Ji-hyun is a full-time housewife who's married to a businessman. She seems to be living a comfortable life; however, she has a demanding mother-in-law and a rebellious teenage daughter. She was once secretly in love with Ahn Do-young (Kim Sung-soo), now the CEO of a film company who works with her friend Jung-wan. To make matters more complicated, Ji-hyun's husband is one of the investors in Do-young's company.

==Cast==
===Main===
- Eugene as Yoon Jung-wan, a screenwriter, Joon-mo's ex-wife.
- Uhm Tae-woong as Oh Kyung-soo, a talented director who won Cannes Film Festival Award for Best Director and Palme d'Or
- Kim Yoo-mi as Kim Sun-mi, an interior designer
- Choi Jung-yoon as Kwon Ji-hyun, Gyu-shik's wife, Do-young's first love
- Kim Sung-soo as Ahn Do-young, the owner of a film production company, Kyung-soo's cousin

===Supporting===
- Kil Yong-woo as Ji-hyun's father (special appearing)
- Im Ye-jin as Gyu-shik's mother (special appearing)
- Kim Hee-ryung as Kyung-soo's mother, Do-young and Kyung-joo's younger aunt (special appearing)

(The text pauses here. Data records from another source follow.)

Lemma scriptRecordOff_frame (e : Ext.BytebeatExtension) :
  ScriptInv e -> Ext._usingWorklet e = false ->
  let e' := scriptRecordOff e in
  sameSettings e e'
  /\ Ext.node e' = Ext.node e
  /\ Ext.isPlaying e' = Ext.isPlaying e
  /\ ScriptInv e'
  /\ (forall s, Ext.script e = Some s ->
        exists s', Ext.script e' = Some s'
                   /\ Ext._scriptRecording s' = false
                   /\ Ext._scriptRecordBuffer s' = []
                   /\ Ext.closure_t s' = Ext.closure_t s
                   /\ Ext._scriptCompiledFunc s' = Ext._scriptCompiledFunc s
                   /\ Ext._scriptRecordChunkSize s' = Ext._scriptRecordChunkSize s)
  /\ (forall s, Ext.script e = Some s ->
        Z.of_nat (length (Ext.recordedSamples e ++ Ext._scriptRecordBuffer s))
        <= Ext.recordMaxSamples e ->
        Ext.recordedSamples e' = Ext.recordedSamples e ++ Ext._scriptRecordBuffer s
        /\ Ext.recording e' = Ext.recording e
        /\ Ext.log e' = Ext.log e).
Proof.
  intros Hinv Hu. unfold scriptRecordOff, sameSettings.
  destruct (Ext.script e) as [s|] eqn:Hs.
  2:{ cbv zeta. repeat apply conj; try reflexivity; try exact Hinv; intros ? [=]. }
  destruct (Hinv s Hs) as (Hpos & Hlt & Hmax). clear Hinv.
  destruct e as [ctx nd pl uw wl ls vol fm rec samples mx pc sc lg cl].
  cbn in Hs, Hu. subst sc uw.
  destruct s as [ct csr cf buf rc cs]. ext_simpl. cbn in Hlt.
  destruct buf as [|x buf]; ext_simpl.
  - repeat apply conj; try reflexivity.
    + script_inv.
    + intros s' Hs'. injection Hs' as <-. eexists. frame_done.
    + intros s' Hs' _. injection Hs' as <-. cbn. now rewrite app_nil_r.
  - unfold afterChunk, postRecordOff, scriptStopRecording. ext_simpl.
    destruct (_ >? mx) eqn:Hgt; ext_simpl.
    + destruct nd as [[nodePort|]|]; ext_simpl;
        (repeat apply conj; try reflexivity;
         [ script_inv
         | intros s' Hs'; injection Hs' as <-; eexists; frame_done
         | intros s' Hs' Hle; injection Hs' as <-; cbn in Hle; cbn [length] in *; lia ]).
    + repeat apply conj; try reflexivity.
      * script_inv.
      * intros s' Hs'. injection Hs' as <-. eexists. frame_done.
      * intros s' Hs' _. injection Hs' as <-. cbn. auto.
Qed.

Lemma afterRecordOff_frame (e : Ext.BytebeatExtension) :
  ScriptInv e ->
  let e' := afterRecordOff e in
  sameSettings e e'
  /\ Ext.isPlaying e' = Ext.isPlaying e
  /\ ScriptInv e'
  /\ (Ext.node e = None <-> Ext.node e' = None).
Proof.
  intros Hinv. unfold afterRecordOff. cbv zeta.
  destruct (Ext.node e) as [[nodePort|]|] eqn:Hn;
    try destruct (Ext._usingWorklet e) eqn:Hu.
  - destruct e as [ctx nd pl uw wl ls vol fm rec samples mx pc sc lg cl].
    cbn in *. unfold sameSettings. cbn.
    repeat apply conj; auto; try exact Hinv; intros ?; discriminate.
  - destruct (scriptRecordOff_frame e Hinv Hu) as (H1 & H2 & H3 & H4 & _).
    cbv zeta in *. rewrite H2, Hn. tauto.
  - unfold sameSettings. rewrite Hn. repeat apply conj; auto.
  - destruct (scriptRecordOff_frame e Hinv Hu) as (H1 & H2 & H3 & H4 & _).
    cbv zeta in *. rewrite H2, Hn. tauto.
  - unfold sameSettings. rewrite Hn. repeat apply conj; auto.
  - unfold sameSettings. rewrite Hn. repeat apply conj; auto.
Qed.

End StopFacts.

- Kim Ki-hyeon as Do-young and Kyung-joo's father (special appearing)
- Kim Chung as Do-young and Kyung-joo's mother (special appearing)

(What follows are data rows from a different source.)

(** * Cpp-stream: a shallow embedding of [stream_utils.h] and [stream.h]

    The library composes pull-based generators.  Every generator class has
    an [operator()] returning [std::optional<value_type>], a copy
    constructor and a move constructor; [Stream<StreamGenerator, Tag>]
    owns one generator and dispatches combinators and terminal operations
    through [operator|].

    Conventions of the embedding:
    - a generator object is a record of its data members; [operator()]
      takes the object and returns the optional together with the updated
      object (explicit state passing);
    - [size_t] is a 64-bit unsigned integer, held in [N] with the
      wrap-around of [++] written out;
    - a forward iterator into a [std::vector] is the offset from
      [begin()]; a reverse iterator is the offset of its [base()];
    - every [while]/[do-while] loop is a fixpoint on a fuel argument; a run
      that needs more iterations than the fuel allows is [OutOfFuel];
    - dereferencing an iterator outside its container is undefined
      behaviour and is the result [Undefined];
    - a [static_assert] that fails rejects the program at compile time; it
      is the outcome [static_assert_failure], produced before the generator
      is looked at. *)

From Stdlib Require Import DecimalString String Bool NArith ZArith Arith Lia List.
Import ListNotations.

Set Implicit Arguments.

(** ** Machine integers *)

Definition SIZE_WIDTH : N := 64.
Definition SIZE_MAX : N := 2 ^ SIZE_WIDTH - 1.

(** [++i] on a [size_t]. *)
Definition size_t_incr (i : N) : N := (i + 1) mod 2 ^ SIZE_WIDTH.

Arguments size_t_incr : simpl never.

(** ** Runs: results, undefined behaviour and fuel *)

Inductive run (A : Type) : Type :=
| Ret (a : A)
| Undefined
| OutOfFuel.

Arguments Ret {A} a.
Arguments Undefined {A}.
Arguments OutOfFuel {A}.

Definition bind {A B : Type} (m : run A) (k : A -> run B) : run B :=
  match m with
  | Ret a => k a
  | Undefined => Undefined
  | OutOfFuel => OutOfFuel
  end.

Declare Scope run_scope.
Delimit Scope run_scope with run.
Notation "x <- m ;; k" := (bind m (fun x => k))
  (at level 61, m at next level, right associativity) : run_scope.
Notation "' p <- m ;; k" := (bind m (fun x => match x with p => k end))
  (at level 61, p pattern, m at next level, right associativity) : run_scope.
Open Scope run_scope.

(** [eventually m a]: with enough fuel the run [m] returns [a]. *)
Definition eventually {A : Type} (m : nat -> run A) (a : A) : Prop :=
  exists f0, forall f, f0 <= f -> m f = Ret a.

(** [diverges m]: no amount of fuel lets [m] finish. *)
Definition diverges {A : Type} (m : nat -> run A) : Prop :=
  forall f, m f = OutOfFuel.

(** ** The generator interface

    [stream_utils.h] has no base class: a generator is any class with
    [value_type], [operator()], and copy and move constructors.  [call] is
    [operator()], returning the [std::optional] and the generator after the
    call. *)

Class Generator (G T : Type) : Type := {
  call : nat -> G -> run (option T * G);
  copy_ctor : G -> G;
  move_ctor : G -> G
}.

(** A zero-argument callable as [InfiniteGenerator] receives it: the code
    of its [operator()] and the state it captured by value. *)
Record ValueGenerator (St T : Type) : Type := {
  invoke : St -> T * St;
  captured : St
}.

(** *** [InfiniteGenerator<Generator>] *)
Module InfiniteGenerator.

Record t (St T : Type) : Type := Build {
  value_generator_ : ValueGenerator St T
}.

Definition ctor {St T : Type} (value_generator : ValueGenerator St T) : t St T :=
  {| value_generator_ := value_generator |}.

(** [InfiniteGenerator(const InfiniteGenerator &) = default]. *)
Definition copy {St T : Type} (other : t St T) : t St T :=
  {| value_generator_ := value_generator_ other |}.

Definition move {St T : Type} (other : t St T) : t St T :=
  {| value_generator_ := value_generator_ other |}.

(** [return {value_generator_()};] *)
Definition operator_call {St T : Type} (this : t St T) : run (option T * t St T) :=
  let vg := value_generator_ this in
  let (v, st) := invoke vg (captured vg) in
  Ret (Some v, {| value_generator_ := {| invoke := invoke vg; captured := st |} |}).

#[global] Instance generator {St T : Type} : Generator (t St T) T := {
  call := fun _ => operator_call;
  copy_ctor := copy;
  move_ctor := move
}.

End InfiniteGenerator.

(** *** [PackGenerator<T>]

    [container_iterator] is a [const_reverse_iterator]: [current_] and
    [end_] hold the offset of [base()].  [crbegin()] has base [size()],
    [crend()] has base [0]; [reverse_iterator(cbegin())] has base [0] and
    [reverse_iterator(cend())] has base [size()].

    The defaulted copy constructor copies the two iterators as they are:
    they keep pointing into the buffer of [other], whose contents equal
    the copied [container_].  A read through such an iterator is a read of
    [container_] as long as [other] is alive and not modified.  That holds
    for the copy a terminal operation takes of the stored generator and
    for the copy a combinator takes before it moves it, which is where the
    properties below use [copy]; it does not hold for a copy that outlives
    its source, and nothing is stated about such a copy. *)
Module PackGenerator.

Record t (T : Type) : Type := Build {
  container_ : list T;
  current_ : nat;
  end_ : nat
}.

(** [PackGenerator() = default]. *)
Definition default_ctor {T : Type} : t T :=
  {| container_ := []; current_ := 0; end_ := 0 |}.

(** [PackGenerator(const PackGenerator & other) = default]. *)
Definition copy {T : Type} (other : t T) : t T :=
  {| container_ := container_ other;
     current_ := current_ other;
     end_ := end_ other |}.

(** [container_(std::move(other.container_)), current_(container_.cbegin()),
    end_(container_.cend())]. *)
Definition move {T : Type} (other : t T) : t T :=
  {| container_ := container_ other;
     current_ := 0;
     end_ := length (container_ other) |}.

(** [container_.push_back(value); current_ = container_.crbegin();
    end_ = container_.crend();] *)
Definition push_back {T : Type} (this : t T) (value : T) : t T :=
  let c := container_ this ++ [value] in
  {| container_ := c; current_ := length c; end_ := 0 |}.

(** [if (current_ == end_) return std::nullopt; return {*(current_++)};]
    Dereferencing a reverse iterator of base [b] reads element [b - 1];
    at base [0] that is one before the buffer. *)
Definition operator_call {T : Type} (this : t T) : run (option T * t T) :=
  if current_ this =? end_ this then Ret (None, this)
  else
    match current_ this with
    | 0 => Undefined
    | S b =>
        match nth_error (container_ this) b with
        | Some v =>
            Ret (Some v,
                 {| container_ := container_ this; current_ := b; end_ := end_ this |})
        | None => Undefined
        end
    end.

#[global] Instance generator {T : Type} : Generator (t T) T := {
  call := fun _ => operator_call;
  copy_ctor := copy;
  move_ctor := move
}.

End PackGenerator.

(** *** [ContainerGenerator<Container>]

    [container_iterator] is a [const_iterator]: [current_] and [end_] are
    offsets from [cbegin()].  Every constructor re-seats both iterators on
    the object's own [container_]. *)
Module ContainerGenerator.

Record t (T : Type) : Type := Build {
  container_ : list T;
  current_ : nat;
  end_ : nat
}.

Definition ctor {T : Type} (container : list T) : t T :=
  {| container_ := container; current_ := 0; end_ := length container |}.

Definition copy {T : Type} (other : t T) : t T :=
  {| container_ := container_ other;
     current_ := 0;
     end_ := length (container_ other) |}.

Definition move {T : Type} (other : t T) : t T :=
  {| container_ := container_ other;
     current_ := 0;
     end_ := length (container_ other) |}.

(** [if (current_ == end_) return std::nullopt; return {*(current_++)};] *)
Definition operator_call {T : Type} (this : t T) : run (option T * t T) :=
  if current_ this =? end_ this then Ret (None, this)
  else
    match nth_error (container_ this) (current_ this) with
    | Some v =>
        Ret (Some v,
             {| container_ := container_ this;
                current_ := S (current_ this);
                end_ := end_ this |})
    | None => Undefined
    end.

#[global] Instance generator {T : Type} : Generator (t T) T := {
  call := fun _ => operator_call;
  copy_ctor := copy;
  move_ctor := move
}.

End ContainerGenerator.

(** *** [SkipGenerator<ParentGenerator>] *)
Module SkipGenerator.

Record t (G : Type) : Type := Build {
  parent_gen_ : G;
  amount_to_skip_ : N;
  skipped_ : bool
}.

Section Methods.
Context {G T : Type} `{Generator G T}.

(** [parent_gen_(parent_gen), amount_to_skip_(amount), skipped_(false)]:
    the parent is taken by const reference and copied. *)
Definition ctor (parent_gen : G) (amount : N) : t G :=
  {| parent_gen_ := copy_ctor parent_gen;
     amount_to_skip_ := amount;
     skipped_ := false |}.

(** [SkipGenerator(const SkipGenerator &) = default]: member-wise. *)
Definition copy (other : t G) : t G :=
  {| parent_gen_ := copy_ctor (parent_gen_ other);
     amount_to_skip_ := amount_to_skip_ other;
     skipped_ := skipped_ other |}.

Definition move (other : t G) : t G :=
  {| parent_gen_ := move_ctor (parent_gen_ other);
     amount_to_skip_ := amount_to_skip_ other;
     skipped_ := skipped_ other |}.

(** [while (i < amount_to_skip_ && (opt = parent_gen_())) { ++i; }]
    returns the final [i] and the parent after the loop. *)
Fixpoint skip_loop (fuel : nat) (amount i : N) (parent : G) : run (N * G) :=
  if (i <? amount)%N then
    match fuel with
    | 0 => OutOfFuel
    | S fuel' =>
        '(opt, parent') <- call fuel' parent ;;
        match opt with
        | Some _ => skip_loop fuel' amount (size_t_incr i) parent'
        | None => Ret (i, parent')
        end
    end
  else Ret (i, parent).

Definition operator_call (fuel : nat) (this : t G) : run (option T * t G) :=
  if negb (skipped_ this) then
    '(i, parent) <- skip_loop fuel (amount_to_skip_ this) 0%N (parent_gen_ this) ;;
    let this' := {| parent_gen_ := parent;
                    amount_to_skip_ := amount_to_skip_ this;
                    skipped_ := true |} in
    if (i <? amount_to_skip_ this)%N then Ret (None, this')
    else
      '(opt, parent') <- call fuel parent ;;
      Ret (opt, {| parent_gen_ := parent';
                   amount_to_skip_ := amount_to_skip_ this;
                   skipped_ := true |})
  else
    '(opt, parent') <- call fuel (parent_gen_ this) ;;
    Ret (opt, {| parent_gen_ := parent';
                 amount_to_skip_ := amount_to_skip_ this;
                 skipped_ := skipped_ this |}).

#[global] Instance generator : Generator (t G) T := {
  call := operator_call;
  copy_ctor := copy;
  move_ctor := move
}.

End Methods.
End SkipGenerator.

(** *** [GetGenerator<ParentGenerator>] *)
Module GetGenerator.

Record t (G : Type) : Type := Build {
  parent_gen_ : G;
  amount_to_get_ : N;
  amount_got_ : N
}.

Section Methods.
Context {G T : Type} `{Generator G T}.

Definition ctor (parent_gen : G) (amount : N) : t G :=
  {| parent_gen_ := copy_ctor parent_gen;
     amount_to_get_ := amount;
     amount_got_ := 0 |}.

(** [GetGenerator(const GetGenerator &) = default]: member-wise. *)
Definition copy (other : t G) : t G :=
  {| parent_gen_ := copy_ctor (parent_gen_ other);
     amount_to_get_ := amount_to_get_ other;
     amount_got_ := amount_got_ other |}.

Definition move (other : t G) : t G :=
  {| parent_gen_ := move_ctor (parent_gen_ other);
     amount_to_get_ := amount_to_get_ other;
     amount_got_ := amount_got_ other |}.

(** [if (amount_got_ >= amount_to_get_) return std::nullopt;
    ++amount_got_; return parent_gen_();] *)
Definition operator_call (fuel : nat) (this : t G) : run (option T * t G) :=
  if (amount_to_get_ this <=? amount_got_ this)%N then Ret (None, this)
  else
    '(opt, parent') <- call fuel (parent_gen_ this) ;;
    Ret (opt, {| parent_gen_ := parent';
                 amount_to_get_ := amount_to_get_ this;
                 amount_got_ := size_t_incr (amount_got_ this) |}).

#[global] Instance generator : Generator (t G) T := {
  call := operator_call;
  copy_ctor := copy;
  move_ctor := move
}.

End Methods.
End GetGenerator.

(** *** [FilterGenerator<ParentGenerator, Predicate>]

    The predicate is a function object without state of its own. *)
Module FilterGenerator.

Record t (G T : Type) : Type := Build {
  parent_gen_ : G;
  predicate_ : T -> bool
}.

Section Methods.
Context {G T : Type} `{Generator G T}.

Definition ctor (parent_gen : G) (predicate : T -> bool) : t G T :=
  {| parent_gen_ := copy_ctor parent_gen; predicate_ := predicate |}.

Definition copy (other : t G T) : t G T :=
  {| parent_gen_ := copy_ctor (parent_gen_ other);
     predicate_ := predicate_ other |}.

Definition move (other : t G T) : t G T :=
  {| parent_gen_ := move_ctor (parent_gen_ other);
     predicate_ := predicate_ other |}.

- Kim Hye-ok as Yang Soon-ok, Jung-wan's mother
- Nam Sung-jin as Lee Gyu-shik, Ji-hyun's husband, the owner of an investment company
- Shim Hyung-tak as Han Joon-mo, Jung-wan's ex-husband, Kyung-joo's fiancé, a college professor
- Jung Soo-young as Moon Eun-joo, an employee of Sun-mi's company
- Park Hyo-jun as Kwon Tae-hyun, Ji-hyun's younger brother
- Seo Dong-won as Park Seung-ryong, a film producer
- Jang Joon-yoo as Ahn Kyung-joo, Joon-mo's fiancée, Do-young's younger sister
- Park Min-woo as Choi Yoon-seok, an employee of Sun-mi's company who likes Sun-mi every much.

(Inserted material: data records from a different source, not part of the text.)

(** The raw product [{asin, price}], and [{asin, pricing, price}]. *)
Definition withPrice (a : jsstring) (p : RawPrice) : RawProduct :=
  {| r_asin := Some a; r_title := None; r_name := None; r_productName := None;
     r_description := None; r_price := Some p; r_pricing := None;
     r_list_price := None; r_currentPrice := None; r_originalPrice := None;
     r_currency := None; r_images := None; r_image := None;
     r_imageUrls := None; r_rating := None; r_averageRating := None;
     r_reviewCount := None; r_availability := None; r_seller := None;
     r_sellerName := None; r_specifications := None; r_features := None;
     r_brand := None; r_category := None |}.

Definition withPricing (a : jsstring) (pr : StrOrNum) (p : RawPrice) : RawProduct :=
  {| r_asin := Some a; r_title := None; r_name := None; r_productName := None;
     r_description := None; r_price := Some p; r_pricing := Some pr;
     r_list_price := None; r_currentPrice := None; r_originalPrice := None;
     r_currency := None; r_images := None; r_image := None;
     r_imageUrls := None; r_rating := None; r_averageRating := None;
     r_reviewCount := None; r_availability := None; r_seller := None;
     r_sellerName := None; r_specifications := None; r_features := None;
     r_brand := None; r_category := None |}.

(** ** reviewDataSchema

    The input is an object of unknown fields; a missing key reads as
    undefined. *)
Inductive jsval : Type :=
  | VUndefined
  | VNull
  | VBool (b : bool)
  | VNum (n : number)
  | VStr (s : jsstring)
  | VObject.

Record RawReview : Type := {
  rr_rating : jsval;
  rr_title : jsval;
  rr_text : jsval;
  rr_author : jsval;
  rr_date : jsval;
  rr_verified : jsval;
  rr_helpfulCount : jsval
}.

Record ReviewData : Type := {
  rv_rating : number;
  rv_title : option jsstring;
  rv_text : jsstring;
  rv_author : jsstring;
  rv_date : option jsstring;
  rv_verified : option bool;
  rv_helpfulCount : option number
}.

(** [z.union([z.number().min(1).max(5), z.string().transform(...)])]:
    the first member that accepts the value wins; [None] when neither
    does.  [z.number()] refuses NaN. *)
Definition clampRating (val : jsstring) : number :=
  let num := parseFloat val in
  if isNaN num then ofZ 0 else max (ofZ 1) (min (ofZ 5) num).

Definition ratingField (v : jsval) : option number :=
  match v with
  | VNum n => if negb (isNaN n) && ge n (ofZ 1) && le n (ofZ 5) then Some n else None
  | VStr s => Some (clampRating s)
  | _ => None
  end.

(** [z.string().optional().or(z.undefined())] *)
Definition optionalString (v : jsval) : option (option jsstring) :=
  match v with
  | VUndefined => Some None
  | VStr s => Some (Some s)
  | _ => None
  end.

(** [z.string().or(z.undefined()).default(d)] *)
Definition stringWithDefault (d : jsstring) (v : jsval) : option jsstring :=
  match v with
  | VUndefined => Some d
  | VStr s => Some s
  | _ => None
  end.

(** [z.boolean().optional().or(z.undefined())] *)
Definition optionalBool (v : jsval) : option (option bool) :=
  match v with
  | VUndefined => Some None
  | VBool b => Some (Some b)
  | _ => None
  end.

(** [z.union([z.number(), z.string()]).optional().transform(...)] *)
Definition helpfulCountField (v : jsval) : option (option number) :=
  match v with
  | VUndefined => Some None
  | VNum n => if isNaN n then None else Some (Some n)
  | VStr s => let num := parseFloat s in
              Some (if isNaN num then None else Some num)
  | _ => None
  end.

(** [data.x || undefined] on an optional string. *)
Definition nonEmpty (o : option jsstring) : option jsstring := orStr o None.

(** [reviewDataSchema.safeParse]: [None] is a validation failure, which
    rejects the review. *)
Definition reviewDataSchema (r : RawReview) : option ReviewData :=
  match ratingField (rr_rating r), optionalString (rr_title r),
        stringWithDefault [] (rr_text r),
        stringWithDefault (str "Anonymous") (rr_author r),
        optionalString (rr_date r), optionalBool (rr_verified r),
        helpfulCountField (rr_helpfulCount r) with
  | Some rating, Some title, Some text, Some author, Some date,
    Some verified, Some helpful =>
      Some {| rv_rating := rating;
              rv_title := nonEmpty title;
              rv_text := text;
              rv_author := if truthyStr author then author else str "Anonymous";
              rv_date := nonEmpty date;
              rv_verified := Some (match verified with Some b => b | None => false end);
              rv_helpfulCount := helpful |}
  | _, _, _, _, _, _, _ => None
  end.

(** The review [{rating, text}]. *)
Definition reviewOf (rating : jsval) (text : jsstring) : RawReview :=
  {| rr_rating := rating; rr_title := VUndefined; rr_text := VStr text;
     rr_author := VUndefined; rr_date := VUndefined;
     rr_verified := VUndefined; rr_helpfulCount := VUndefined |}.

Record ReviewsResponse : Type := {
  reviews : list ReviewData;
  averageRating : number;
  totalReviews : number
}.

End Schema.

Import Schema.

(* ================================================================== *)
(** * services/data-processor.ts *)
(* ================================================================== *)

Module Processor.

Record ProcessedPrice : Type := {
  pp_id : jsstring;
  pp_productId : jsstring;
  pp_price : number;
  pp_originalPrice : option number;
  pp_currency : jsstring;
  pp_availability : option jsstring;
  pp_sellerName : option jsstring;
  pp_sellerRating : option number;
  pp_primeEligible : bool
}.

Record ProcessedReview : Type := {
  pr_id : jsstring;
  pr_productId : jsstring;
  pr_rating : number;
  pr_title : option jsstring;
  pr_text : jsstring;
  pr_author : jsstring;
  pr_date : option Date;
  pr_verified : bool;
  pr_helpfulCount : number
}.

(** [text.trim().replace(/\s+/g, " ")] *)
Definition normalizeText (text : jsstring) : jsstring :=
  collapseSpaces (trim text).

(** [x ? normalizeText(x) : undefined] *)
Definition normalizeOpt (o : option jsstring) : option jsstring :=
  match o with
  | Some s => if truthyStr s then Some (normalizeText s) else None
  | None => None
  end.

(** [processPrice]; [nanoid] is the identifier drawn for the new row and
    [None] is [null]. *)
Definition processPrice (nanoid : jsstring) (productData : ProductData)
    (productId : jsstring) : option ProcessedPrice :=
  match price productData with
  | None => None
  | Some p =>
      Some {| pp_id := nanoid;
              pp_productId := productId;
              pp_price := current p;
              pp_originalPrice := original p;
              pp_currency := if truthyStr (currency p) then currency p else str "USD";
              pp_availability := normalizeOpt (availability productData);
              pp_sellerName := option_map s_name (seller productData);
              pp_sellerRating := match seller productData with
                                 | Some s => s_rating s
                                 | None => None
                                 end;
              pp_primeEligible := false |}
  end.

- Han Ji-woo as Jang Ha-na, an employee of Sun-mi's company
- Jin Ji-hee as Lee Se-ra, Ji-hyun and Gyu-shik's daughter
- Kim Soo-jin as Kwon Yoo-kyung, Tae-hyun's adopted daughter, Ji-hyun and Do-young's biological daughter
- Jeon Jun-hyeok as Han Tae-guk, Jung-wan and Joon-mo's son
- Jung Yoo-geun as Lee Se-jin, Ji-hyun and Gyu-shik's son, Se-ra's younger brother
- Kim Sa-kwon as PD Jo
- Park Young-jin
- Yoon Hae-yoon

=== Cameo ===
- Jung Dong-hwan as an actor (ep. 1)
- Kim Byung-choon as delegate Choi, the owner of a film production company (ep. 1-2)
- Jung Ae-yeon as Son Hee-soo, an actress (ep. 1)
- Jung Kyu-soo as delegate Koo, the owner of a film production company (ep. 4)
- Lee Jae-won as a lawyer (ep. 5)
- Lee Yoon-mi as Kang Soo-hee, a fashion designer (ep. 6)
- Kim Sung-min as Kim Young-ho, Sun-mi's arranged date (ep. 10-11)
- Kim Hyun-joo as herself, a top star (ep. 13-14)
- Gong Hyun-joo as Shin Yoon-ha, an actress (ep. 17-18)

==International broadcast==
- Thailand: PPTV beginning October 6, 2014.
- Vietnam: VTV2 beginning October 28, 2015.
- Panama: Sertv beginning December 18, 2017.